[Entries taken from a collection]
(* ===== verification/Containers.v ===== *)
(** * Durable containers

    [src/src/sose/core/containers.py]: [DurableContainerManager].  The ledger
    of a container is the sequence of its committed results; its level is the
    initial level moved by every committed operation exactly once. *)
From S2P Require Import Prelude Encoding Records Memory MemoryFacts World QueueBackend.
Open Scope string_scope.
Open Scope Z_scope.

(** The level an operation leaves. *)
Definition moved (op : ContainerOperation) (level amount : spec_float) : spec_float :=
  match op with Put => fadd level amount | Get => fsub level amount end.

Definition outside (capacity level : spec_float) : bool := flt level fzero || flt capacity level.

Section containers.
Context {B : Type} `{!TemporalBackend B, !ContainerBackend B}.
Abbreviation P := (prog (world B)).

Definition _definition (name : string) : P ContainerDefinition :=
  definition ← reads (λ s, find_first (λ d, eqb_of (cdef_name d) name) (container_definitions s)) ;
  found definition (KeyError ("unknown container definition: " +:+ name)).

Definition _container_state (container_name : string) : P ContainerState :=
  st ← reads (λ s, find_first (λ c, eqb_of (cst_name c) container_name) (container_states s)) ;
  found st (KeyError ("unknown durable container state: " +:+ container_name)).

Definition _pending_intent (request_id : string) : P ContainerOperationIntent :=
  intent ← reads (λ s, find_first (λ i, eqb_of (cint_request_id i) request_id)
                         (container_operation_intents s)) ;
  found intent (KeyError ("unknown container operation intent: " +:+ request_id)).

Definition result (request_id : string) : P (option ContainerOperationResult) :=
  reads (λ s, find_first (λ r, eqb_of (cres_request_id r) request_id)
                (container_operation_results s)).
(** *** Granting *)

Definition _submit_demand (demand : PreemptiveResourceDemand) : P unit :=
  on_backend (request_preemptive_resource (pdem_resource_name demand) (pdem_request_id demand)
                (pdem_priority demand) (pdem_preempt demand)).

Definition request (resource_name request_id : string) (requested_at : datetime) (priority : Z)
    (preempt : bool) (on_acquired : option string) : P PreemptiveResourceDemand :=
  _definition resource_name ;;
  known ← _request_exists request_id ;
  raise_if known (ValueError ("preemptive resource request already exists: " +:+ request_id)) ;;
  sequence ← reads _next_sequence ;
  demand ← lift (PreemptiveResourceDemand_new request_id resource_name priority preempt
                   requested_at sequence) ;
  tx (save_preemptive_resource_demand demand) ;;
  match on_acquired with
  | Some cb => modify (λ w, w <| w_pcallbacks ::= <[request_id := cb]> |>)
  | None => mret tt
  end ;;
  _submit_demand demand ;;
  mret demand.

Definition _notify_acquired (reservation : PreemptiveResourceReservation) : P unit :=
  callback ← gets (λ w, w_pcallbacks w !! prsv_request_id reservation) ;
  modify (λ w, w <| w_pcallbacks ::= delete (prsv_request_id reservation) |>) ;;
  notify callback (λ c, NotifiedPreemptive c reservation).

(** [false]: the demand or the displaced reservation changed meanwhile. *)
Definition preemption_body (demand : PreemptiveResourceDemand)
    (displaced successor : PreemptiveResourceReservation) (result : ResourcePreemptionResult) :
    uprog bool :=
  persisted_demand ← get_preemptive_resource_demand (pdem_request_id demand) ;
  if differs eqb_of persisted_demand demand then mret false else
  persisted ← get_preemptive_resource_reservation (prsv_reservation_id displaced) ;
  if differs eqb_of persisted displaced then mret false else
  delete_preemptive_resource_demand (pdem_request_id demand) ;;
  delete_preemptive_resource_reservation (prsv_reservation_id displaced) ;;
  save_preemptive_resource_reservation successor ;;
  save_resource_preemption_result result ;;
  mret true.

Definition _try_commit_preemption (preempting_request_id : string) : P bool :=
  lease ← gets (λ w, dict_get preempting_request_id (w_pgrants w)) ;
  event ← gets (λ w, w_ppreemptions w !! preempting_request_id) ;
  match lease, event with
  | Some lease, Some event =>
    demand ← _demand_for_request preempting_request_id ;
    displaced ← reservation_for (pre_request_id event) ;
    match demand, displaced with
    | Some demand, Some displaced =>
      raise_if (negb (eqb_of (pdem_resource_name demand) (prsv_resource_name displaced)))
        (RuntimeError ("preemption pair crosses resources: " +:+ preempting_request_id)) ;;
      outcome ← lift (_build_preemption_outcome demand displaced (pre_preempted_at event)
                        (lease_acquired_at lease)) ;
      let '(successor, result) := outcome in
      done_ ← tx (preemption_body demand displaced successor result) ;
      if negb done_ then mret false else
      modify (λ w, w <| w_pleases ::= λ m,
                <[prsv_reservation_id successor := lease]> (delete (prsv_reservation_id displaced) m) |>
                <| w_pgrants ::= dict_pop preempting_request_id |>
                <| w_ppreemptions ::= delete preempting_request_id |>) ;;
      _notify_acquired successor ;;
      mret true
    | _, _ => mret false
    end
  | _, _ => mret false
  end.

(** [Some]: the request was granted meanwhile.  [published] is the state the
    persistence shows while the transaction is open. *)
Definition normal_grant_body (published : state) (demand : PreemptiveResourceDemand)
    (reservation : PreemptiveResourceReservation) : uprog (option PreemptiveResourceReservation) :=
  persisted ← get_preemptive_resource_demand (pdem_request_id demand) ;
  if differs eqb_of persisted demand then
    match find_first (λ r, eqb_of (prsv_request_id r) (pdem_request_id demand))
            (preemptive_resource_reservations published) with
    | Some existing => mret (Some existing)
    | None => raise (RuntimeError ("preemptive demand changed before grant: "
                                     +:+ pdem_request_id demand))
    end
  else
    delete_preemptive_resource_demand (pdem_request_id demand) ;;
    save_preemptive_resource_reservation reservation ;;
    mret None.
Lemma do_action_touches_one_server_witness :
  "b" <> "a" /\
  dict_get (PolarManager.servers (PolarManager.self
              (snd (PolarManager.do_action "a" "start" "api" env_fine
                      manager_two)))) "b" =
  dict_get (PolarManager.servers (PolarManager.self manager_two)) "b".
Proof.
  split; [discriminate|].
  apply (do_action_touches_one_server env_fine "a" "start" "api" manager_two).
  discriminate.
Defined.

(** ** Restarting *)


(** ** What every method of a server leaves alone *)

Lemma extends_refl (s : St) : extends s s.
Proof.
  unfold extends. repeat split; auto.
  - exists []. rewrite app_nil_r. auto.
  - exists []. now rewrite app_nil_r.
Qed.

Lemma extends_trans (s1 s2 s3 : St) :
  extends s1 s2 -> extends s2 s3 -> extends s1 s3.
Proof.
  intros [C1 [N1 [[e1 [Q1 F1]] [p1 P1]]]] [C2 [N2 [[e2 [Q2 F2]] [p2 P2]]]].
  unfold extends. split; [congruence|]. split; [lia|]. split.
  - exists (e1 ++ e2)%list. rewrite Q2, Q1, app_assoc. split; [reflexivity|].
    apply Forall_app. split; [exact F1|]. now rewrite C1 in F2.
  - exists (p1 ++ p2)%list. now rewrite P2, P1, app_assoc.
Qed.

Lemma orderly_bind {A B : Type} (m : M St A) (k : A -> M St B) :
  orderly m -> (forall a, orderly (k a)) -> orderly (bind m k).
Proof.
  intros Hm Hk E s. unfold bind. specialize (Hm E s).
  destruct (m E s) as [[a|e] s1]; simpl in *; [|exact Hm].
  exact (extends_trans _ _ _ Hm (Hk a E s1)).
Qed.

Lemma orderly_ret {A : Type} (a : A) : orderly (ret (S := St) a).
Proof. intros E s. apply extends_refl. Qed.

Lemma orderly_raise {A : Type} (e : exn) : orderly (raise (S := St) (A := A) e).
Proof. intros E s. apply extends_refl. Qed.

Lemma orderly_gets {A : Type} (f : St -> A) : orderly (gets f).
Proof. intros E s. apply extends_refl. Qed.

Lemma orderly_on_self (f : ManagedServer.t -> ManagedServer.t) :
  (forall x, cfg (f x) = cfg x) -> orderly (on_self f).
Proof.
  intros Hf E s. unfold on_self, modify, extends. simpl.
  split; [apply Hf|]. split; [lia|]. split.
  - exists []. rewrite app_nil_r. auto.
  - exists []. now rewrite app_nil_r.
Qed.

Lemma orderly_interact {A : Type} (f : Env -> nat -> A) :
  orderly (on_world (interact f)).
Proof.
  intros E s. unfold on_world, zoom, interact, extends. simpl.
  split; [reflexivity|]. split; [lia|]. split.
  - exists []. rewrite app_nil_r. auto.
  - exists []. now rewrite app_nil_r.
Qed.

Lemma orderly_emit (type_ : string) (data : dict value) :
  orderly (_emit type_ data).
Proof.
  intros E s. rewrite emit_eq. unfold extends. simpl.
  split; [reflexivity|]. split; [lia|]. split.
  - eexists. split; [reflexivity|]. repeat constructor.
  - exists []. now rewrite app_nil_r.
Qed.

Lemma orderly_adapter_start (cmd : list string) (wd : string)
  (env : dict string) :
  orderly (on_proc (ProcessAdapter.start cmd wd env)).
Proof.
  intros E [[c p st h rt] [n q sp]].
  unfold on_proc, zoom, ProcessAdapter.start,
    ProcessAdapter.create_subprocess_exec, ProcessAdapter.in_world, zoom,
    interact, record_spawn, bind, gets, modify, ask, raise, extends.
  simpl. destruct (ProcessAdapter.is_running p); simpl.
  - split; [reflexivity|]. split; [lia|]. split.
    + exists []. rewrite app_nil_r. auto.
    + exists []. now rewrite app_nil_r.
  - destruct (spawn_ok E n); simpl;
      (split; [reflexivity|]); (split; [lia|]); split;
      try (exists []; rewrite app_nil_r; now auto).
    eexists. reflexivity.
Qed.

Lemma orderly_adapter_stop : orderly (on_proc ProcessAdapter.stop).
Proof.
  intros E [[c p st h rt] [n q sp]].
  unfold on_proc, zoom, ProcessAdapter.stop, ProcessAdapter.in_world, zoom,
    interact, bind, gets, modify, ret, extends.
  simpl. destruct (ProcessAdapter.is_running p); simpl;
    (split; [reflexivity|]); (split; [lia|]); split;
    exists []; rewrite app_nil_r; auto.
Qed.

Ltac orderly_step :=
  lazymatch goal with
  | |- orderly (bind _ _) => apply orderly_bind; [|intros ?]
  | |- orderly (ret _) => apply orderly_ret
  | |- orderly (raise _) => apply orderly_raise
  | |- orderly (gets _) => apply orderly_gets
  | |- orderly (_emit _ _) => apply orderly_emit
  | |- orderly (on_world (interact _)) => apply orderly_interact
  | |- orderly (on_proc ProcessAdapter.stop) => apply orderly_adapter_stop
  | |- orderly (on_proc (ProcessAdapter.start _ _ _)) =>
      apply orderly_adapter_start
  | |- orderly (on_self _) => apply orderly_on_self; intros []; reflexivity
  | |- orderly (when ?b _) => unfold when; destruct b
  | |- orderly (if ?b then _ else _) => destruct b
  | |- orderly (match ?x with Some _ => _ | None => _ end) => destruct x
  end.

Lemma orderly_start (reason : string) : orderly (start reason).
Proof.
  unfold start, is_running, emit_status, spawn, config.
  repeat orderly_step.
Qed.

Lemma orderly_stop (reason : string) : orderly (stop reason).
Proof.
  unfold stop, is_running, emit_status, config.
  repeat orderly_step.
Qed.

Lemma orderly_allow_restart : orderly _allow_restart.
Proof.
  unfold _allow_restart, _now, config. repeat orderly_step.
Qed.
(** * pyramid_autodoc: the route directive and its docstring trimmer

    A shallow embedding of [pyramid_autodoc/__init__.py].

    - Python 3 [str] values are lists of Unicode code points ([N]); the
      [str] methods the module calls ([expandtabs], [splitlines], [lstrip],
      [rstrip], [strip], [join], [split]) follow CPython's definitions.
      Under Python 3 the [decode] at the end of [trim] is not reached.
    - docutils nodes are a rose tree of tagged elements and text leaves.
    - The collaborators that live outside the module (the route mapper,
      [get_route_data], [http_directive], the reStructuredText parsers) are
      section variables. *)

From Stdlib Require Import Ascii String DecimalString DecimalNat.
From Stdlib Require Import List NArith ZArith Bool Lia.
Import ListNotations.
Open Scope string_scope.
Open Scope list_scope.
Set Warnings "-register-all".

(** ** Python strings *)

Module PyStr.

Abbreviation pystr := (list N).

(** A string literal of the source, as code points. *)
Definition str (s : string) : pystr := map N_of_ascii (list_ascii_of_string s).

(** Truth value of a sequence: [if s:] holds when [s] is not empty. *)
Definition truthy {A} (s : list A) : bool :=
  match s with
  | [] => false
  | _ :: _ => true
  end.

Definition TAB : N := 0x09%N.
Definition LF : N := 0x0A%N.
Definition CR : N := 0x0D%N.
Definition SPACE : N := 0x20%N.

(** [str.isspace] on one code point (CPython's [_PyUnicode_IsWhitespace]). *)
Definition is_space (c : N) : bool :=
  (((0x09 <=? c) && (c <=? 0x0D)) || ((0x1C <=? c) && (c <=? 0x20))
  || (c =? 0x85) || (c =? 0xA0) || (c =? 0x1680)
  || ((0x2000 <=? c) && (c <=? 0x200A))
  || (c =? 0x2028) || (c =? 0x2029) || (c =? 0x202F) || (c =? 0x205F)
  || (c =? 0x3000))%N.

(** Line boundaries of [str.splitlines] (CPython's [_PyUnicode_IsLinebreak]). *)
Definition is_linebreak (c : N) : bool :=
  (((0x0A <=? c) && (c <=? 0x0D)) || ((0x1C <=? c) && (c <=? 0x1E))
  || (c =? 0x85) || (c =? 0x2028) || (c =? 0x2029))%N.

(** Scanning from the left, and from the right, while [p] holds. *)
Fixpoint dropwhile {A} (p : A -> bool) (l : list A) : list A :=
  match l with
  | [] => []
  | x :: r => if p x then dropwhile p r else l
  end.

Fixpoint dropwhile_end {A} (p : A -> bool) (l : list A) : list A :=
  match l with
  | [] => []
  | x :: r =>
      match dropwhile_end p r with
      | [] => if p x then [] else [x]
      | r' => x :: r'
      end
  end.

§ **REQUIREMENT**:
From the records above, pull every line that has the string "leaves" and copy it.

§ **PROBLEM SOLUTION**:
(** The level an operation leaves. *)
(** ** What every method of a server leaves alone *)
    - docutils nodes are a rose tree of tagged elements and text leaves.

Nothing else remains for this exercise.